Parametric Investigation of Flow over a Rotor-Blown Wing using High-fidelity Simulations

This study models an infinite rotor-wing unit based on the CRC-20 quad-rotor bi-plane at an angle of attack of 8^◦ and rotor modeled using the actuator line method (ALM). Parametric variations to the rotor-wing geometry are considered. These include rotor-wing chordwise separation, rotor-wing vertical offset and rotor-rotor spanwise separation. Large eddy simulation (LES) and delayed detached eddy simulation (DDES) approaches with and without the transition model are used to analyze the baseline configuration. DDES with the transition model is found to compare well with LES and is selected for the parametric study to balance the computational cost. Compared to isolated wing and rotor cases, baseline rotor-wing case shows 5.46% lower power loading, 14.42% higher lift and 4.45% higher L/D ratio. From the parametric study, varying the rotor-wing chordwise spacing did not significantly influence rotor power loading but placing rotor further from the wing improved L/D ratio by 7.64% compared to baseline due to reduction in sectional drag.
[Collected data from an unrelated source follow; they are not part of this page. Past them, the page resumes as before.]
(** A wait without deadline ends with 0. *)
Lemma timedwait_untimed val ev word q : match q with TwClock _ _ => False | _ => True end ->
  match timedwait_cp_step None val ev word q with
  | inl (TwClock _ _) => False
  | inl _ => True
  | inr r => r = 0
  end.
Proof. destruct q; cbn; try done. by destruct (word =? val). Qed.

Section Proof.
Context {S L : Type}.
Implicit Types (m : memory S) (g : ghost).

(** The list whose ends the variable knows: a signalling thread that holds the
    lock has not cut off its part yet. *)
Definition front (m : memory S) (g : ghost) : list nat :=
  match c_lock (cond m) with Some j => seg g (Det j) | None => [] end ++ seg g Main.

Record lists_ok (g : ghost) (m : memory S) : Prop := {
  lo_nodup k : NoDup (seg g k);
  lo_disjoint k k' i : i ∈ seg g k -> i ∈ seg g k' -> k = k';
  lo_front : linked (waiters m) (front m g);
  lo_head : c_head (cond m) = last (front m g);
  lo_tail : c_tail (cond m) = head (front m g);
  lo_detached j : c_lock (cond m) <> Some j -> linked (waiters m) (seg g (Det j));
  lo_chain n : chained (waiters m) (seg g (Chain n));
  lo_key n i : i ∈ seg g (Chain n) -> last (seg g (Chain n)) = Some n;
}.

Definition nodes_ok (g : ghost) (m : memory S) : Prop := forall k i, i ∈ seg g k ->
  exists w, waiters m !! i = Some w /\ node_ok k (bool_decide (head (seg g k) = Some i)) w.

(** What the place of thread [i] says of its waiter. *)
Definition waiter_ok (g : ghost) (m : memory S) (i : nat) (p : option (place L)) : Prop :=
  let node P := exists w, waiters m !! i = Some w /\ P w in
  match p with
  | None | Some (Client _ | CsLock _ _ | CsWalk _ _ _ _ | CsRef _ _ | CsRelease _ _) =>
      waiters m !! i = None
  | Some (CwEnter _ _) => waiters m !! i = None /\ mutex m = Some i
  | Some (CwUnlock _ _) => owned g i /\ node (fun w => w_state w <> LEAVING /\ w_barrier w <> 1) /\
      mutex m = Some i
  | Some (CwWait ts _ q) => owned g i /\ node (fun w => w_state w <> LEAVING /\ w_barrier w <> 1) /\
      (ts = None -> match q with TwClock _ _ => False | _ => True end)
  | Some (CwTest ts _ e) => owned g i /\ node (fun w => w_state w <> LEAVING /\ w_barrier w <> 1) /\
      (ts = None -> e = 0)
  | Some (CwCas _ e) => owned g i /\ node (fun w => w_state w <> LEAVING /\ w_barrier w <> 1 /\
      (e = 0 -> w_barrier w <> 2))
  | Some (CwRemove _ _) => owned g i /\ node (fun w => w_state w = LEAVING)
  | Some (CwNotify _ _) => ~ owned g i /\ node (fun w => w_state w = LEAVING)
  | Some (CwRelock _ _ WAITING) => ~ owned g i /\ node (fun w => w_state w = LEAVING)
  | Some (CwBarrier _ _) => owned g i /\ node (fun w => w_state w = SIGNALED /\ w_barrier w <> 1)
  | Some (CwRelock _ _ SIGNALED) => owned g i /\ node (fun w => w_state w = SIGNALED /\ w_barrier w = 1)
  | Some (CwRelock _ _ LEAVING) => False
  | Some (CwNext _ _) => owned g i /\ node (fun w => w_state w = SIGNALED /\ w_barrier w = 1) /\
      mutex m = Some i
  end.

(** What the place of thread [j] says of its signal. *)
Definition signal_ok (g : ghost) (m : memory S) (j : nat) (p : option (place L)) : Prop :=
  let first := head (in_state SIGNALED (waiters m) (seg g (Det j))) in
  match p with
  | Some (CsWalk _ _ q f) => c_lock (cond m) = Some j /\ q = head (seg g Main) /\ f = first /\
      refs m !! j = Some (Z.of_nat (size (debt g j)))
  | Some (CsRef _ f) => c_lock (cond m) <> Some j /\ f = first /\
      refs m !! j = Some (Z.of_nat (size (debt g j)))
  | Some (CsRelease _ f) => c_lock (cond m) <> Some j /\ f = first /\ debt g j = ∅
  | _ => c_lock (cond m) <> Some j /\ seg g (Det j) = [] /\ debt g j = ∅
  end.

Definition in_debt (p : option (place L)) : Prop :=
  match p with Some (CwRemove _ _ | CwNotify _ _) => True | _ => False end.

Definition debt_ok (g : ghost) (m : memory S) (ps : list (place L)) : Prop := forall i j,
  i ∈ debt g j <-> (w_notify <$> waiters m !! i = Some (Some j)) /\ in_debt (ps !! i).

Definition returns (e : Z) : Z := if e =? ECANCELED then 0 else e.

Definition corr (p : place L) (ap : aplace L) : Prop :=
  match p with
  | Client l => ap = AClient l
  | CwEnter ts k => ap = AEnter ts k
  | CwUnlock ts k => ap = AWait ts k false
  | CwWait ts k _ | CwTest ts k _ => ap = AWait ts k true
  | CwCas k e => exists ts, ap = AWait ts k true /\ (ts = None -> e = 0)
  | CwRemove k e | CwNotify k e | CwRelock k e WAITING => ap = ARelock k e
  | CwBarrier k e | CwRelock k e _ => ap = ARelock k (returns e)
  | CwNext k e => ap = AClient (k (returns e))
  | CsLock n l | CsWalk n l _ _ => ap = ASignal n l
  | CsRef l _ | CsRelease l _ => ap = AReturn l
  end.

Record sim (g : ghost) (st : system S L) (a : astate S L) : Prop := {
  sim_lists : lists_ok g (mem st);
  sim_nodes : nodes_ok g (mem st);
  sim_waiters : forall i, waiter_ok g (mem st) i (places st !! i);
  sim_signals : forall j, signal_ok g (mem st) j (places st !! j);
  sim_debt : debt_ok g (mem st) (places st);
  sim_queue : a_queue a = in_state WAITING (waiters (mem st)) (seg g Main);
  sim_mutex : a_mutex a = mutex (mem st);
  sim_shared : a_shared a = shared (mem st);
  sim_places : Forall2 corr (places st) (a_places a);
}.

(** ** Lemmas *)

(** *** What does not change *)

Lemma lists_same g m m' : lists_ok g m -> cond m' = cond m ->
  (forall i, links <$> waiters m' !! i = links <$> waiters m !! i) -> lists_ok g m'.
Proof.
  intros [H1 H2 H3 H4 H5 H6 H7 H8] Hc Hl. assert (Hf : front m' g = front m g) by (unfold front; by rewrite Hc).
  constructor; rewrite ?Hf, ?Hc; try done.
  - eapply linked_ext; [exact H3|auto].
  - intros j Hj. eapply linked_ext; [by apply H6|auto].
  - intros n. eapply chained_ext; [apply H7|]. intros i _. specialize (Hl i).
    destruct (waiters m' !! i), (waiters m !! i); try done. cbn in *. by injection Hl as -> _.
Qed.

Lemma nodes_same g m m' : nodes_ok g m ->
  (forall i, contents <$> waiters m' !! i = contents <$> waiters m !! i) -> nodes_ok g m'.
Proof.
  intros Hn Hc k i Hi. destruct (Hn k i Hi) as (w & Hw & Hok). specialize (Hc i). rewrite Hw in Hc.
  destruct (waiters m' !! i) as [w'|]; [|done]. injection Hc as E1 E2 E3. exists w'. split; [done|].
  unfold node_ok in *. by rewrite E1, E2, E3.
Qed.

Lemma waiter_same g g' m m' i p : waiter_ok g m i p ->
  contents <$> waiters m' !! i = contents <$> waiters m !! i ->
  (owned g' i <-> owned g i) -> (mutex m = Some i -> mutex m' = Some i) -> waiter_ok g' m' i p.
Proof.
  intros Hok Hc Ho Hm.
  assert (HP : forall P : waiter -> Prop,
    (forall w w', contents w' = contents w -> P w -> P w') ->
    (exists w, waiters m !! i = Some w /\ P w) -> exists w, waiters m' !! i = Some w /\ P w).
  { intros P HP (w & Hw & Hp). rewrite Hw in Hc. destruct (waiters m' !! i) as [w'|]; [|done].
    injection Hc as E1 E2 E3. exists w'. split; [done|]. apply (HP w); [|done]. unfold contents. congruence. }
  assert (Hnone : waiters m !! i = None -> waiters m' !! i = None).
  { intros E. rewrite E in Hc. by destruct (waiters m' !! i). }
  unfold waiter_ok in *.
  destruct p as [[| | | | | | | | |? ? []| | | | |]|]; try (by apply Hnone); try done;
    try (split; [by apply Hnone, Hok|by apply Hm, Hok]);
    rewrite ?Ho; destruct Hok as [? Hok]; (split; [done|]);
    repeat match goal with H : _ /\ _ |- _ => destruct H | |- _ /\ _ => split; [|by auto] end;
    (eapply HP; [|eassumption]); intros w w' [= E1 E2 _]; by rewrite ?E1, ?E2.
Qed.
The rotor-wing vertical offset cases show that placing the rotor below the wing significantly reduces the L/D ratio while placing it above yields similar L/D ratio to baseline but lowers the power loading by 6.69%. Finally, the spanwise rotor-rotor separation cases show that higher separation yields a 5.66% improvement to L/D ratio with no effect on the rotor power loading, again due to reduction in sectional drag.